Ongoing monitoring and quality of life assessment
Regular reassessment of respiratory function, neurological status, body weight, and overall quality of life provides a framework for adjusting the management approach over time. This may include periodic thoracic radiographs to screen for subclinical aspiration pneumonia, neurological examinations to track polyneuropathy progression, and structured quality of life assessments. The progressive nature of GOLPP means that the management plan may need to evolve as the disease advances.
Trade-offs: Ongoing monitoring requires sustained engagement and can generate emotional burden, particularly as the broader polyneuropathy progresses. Quality of life assessments involve subjective judgements that can be challenging to make objectively.
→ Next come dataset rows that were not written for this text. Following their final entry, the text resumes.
(* ===== verification/PortForward.v ===== *)
(** * Port forwarding

    Models pkg/streaming/portforward.  Over SPDY (httpstream.go) the data and error
    streams of a forwarded connection arrive separately and are paired by their
    request ID; here the handler, its main loop, the monitors of incomplete pairs,
    the goroutines that forward and the client are a step relation over a heap of
    pairs.  Over a websocket (websocket.go) all streams exist from the start.  The
    forwarder and the connection are parameters. *)

From S2P Require Import Prelude GoStrings GoEncoding Streams.

Local Open Scope go_scope.

Section pf.
Context `{StreamConsts}.

(** ** Streams and pairs *)

(** What httpStreamReceived answers to a new stream; a stream it answers nil to is
    sent to the channel. *)
Definition httpStreamReceived (s : Stream) : option error :=
  let portString := stream_Get s PortHeader in
  if portString == "" then Some (Errorf "%q header is required" [PortHeader])
  else match ParseUint portString 16 with
  | inr err => Some (ErrorWrap "unable to parse %q as a port: %v" [portString] err)
  | inl port =>
      if (port <? 1)%Z then Some (Errorf "port %q must be > 0" [portString])
      else
        let streamType := stream_type s in
        if streamType == "" then Some (Errorf "%q header is required" [StreamType])
        else if (streamType != StreamTypeError) && (streamType != StreamTypeData)
        then Some (Errorf "invalid stream type %q" [streamType])
        else None
  end.

(** int is 64 bits wide, so no uint32 identifier wraps. *)
Definition requestID (s : Stream) : string :=
  let id := stream_Get s PortForwardRequestIDHeader in
  if id == "" then
    let streamType := stream_type s in
    if streamType == StreamTypeError then Itoa (st_id s)
    else if streamType == StreamTypeData then Itoa (st_id s - 2)
    else id
  else id.

(** [pr_complete] tells whether the channel of that name is closed. *)
Record httpStreamPair := {
  pr_requestID : string;
  pr_dataStream : option Stream;
  pr_errorStream : option Stream;
  pr_complete : bool;
}.

Definition newPortForwardPair (id : string) : httpStreamPair :=
  {| pr_requestID := id; pr_dataStream := None; pr_errorStream := None; pr_complete := false |}.

Definition set_streams (p : httpStreamPair) (data err : option Stream) : httpStreamPair :=
  {| pr_requestID := pr_requestID p; pr_dataStream := data; pr_errorStream := err; pr_complete := pr_complete p |}.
Balancing the benefits of proactive monitoring against the stress and cost of repeated veterinary visits requires consideration of the individual situation.
Common misconceptions
"Laryngeal paralysis is just a problem with the voice box and nothing else"
In many cases, particularly in older large-breed dogs, laryngeal paralysis represents the most clinically obvious manifestation of a broader progressive polyneuropathy (GOLPP) that can affect nerves throughout the body. The degenerative process may extend to nerves controlling hindlimb function, oesophageal motility, and other systems. Understanding this systemic context is important for appreciating the full scope of the condition and for anticipating changes that may develop over time beyond the respiratory signs.
"Surgery cures laryngeal paralysis completely"
Surgical intervention such as arytenoid lateralisation can significantly improve airway function and quality of life, but it does not restore normal laryngeal mechanics or address the underlying neurodegenerative process. The permanently opened larynx creates a lifelong increased risk of aspiration, and the concurrent polyneuropathy continues to progress independently of the surgical correction. Surgery is perhaps more accurately viewed as a management strategy that addresses the most clinically significant consequence of the disease rather than a curative treatment.
"Noisy breathing in older large dogs is just normal ageing"
Whilst some degree of respiratory noise can occur in ageing dogs due to various factors, progressive inspiratory stridor that worsens over time, particularly when accompanied by exercise intolerance, voice changes, or heat sensitivity, may indicate laryngeal paralysis rather than benign age-related changes. The gradual onset and initial intermittent nature of the signs can make it easy to normalise them as part of ageing, potentially delaying recognition. Distinguishing between normal age-related changes and pathological airway obstruction often requires careful evaluation of the pattern, progression, and associated signs.
Living with a dog with laryngeal paralysis involves an ongoing awareness of environmental and situational factors that can influence respiratory comfort. Many dogs with laryngeal paralysis — particularly those that undergo surgical intervention — can maintain a good quality of life for extended periods, though the broader neurodegenerative context of GOLPP means that other neurological changes may continue to develop over time. Monitoring for signs of aspiration pneumonia, managing activity levels during warm weather, and maintaining awareness of the gradual progression of associated polyneuropathy can all contribute to proactive management. The understanding of laryngeal paralysis as a component of a systemic degenerative process continues to evolve, and ongoing research may refine both the management approach and the prognostic framework.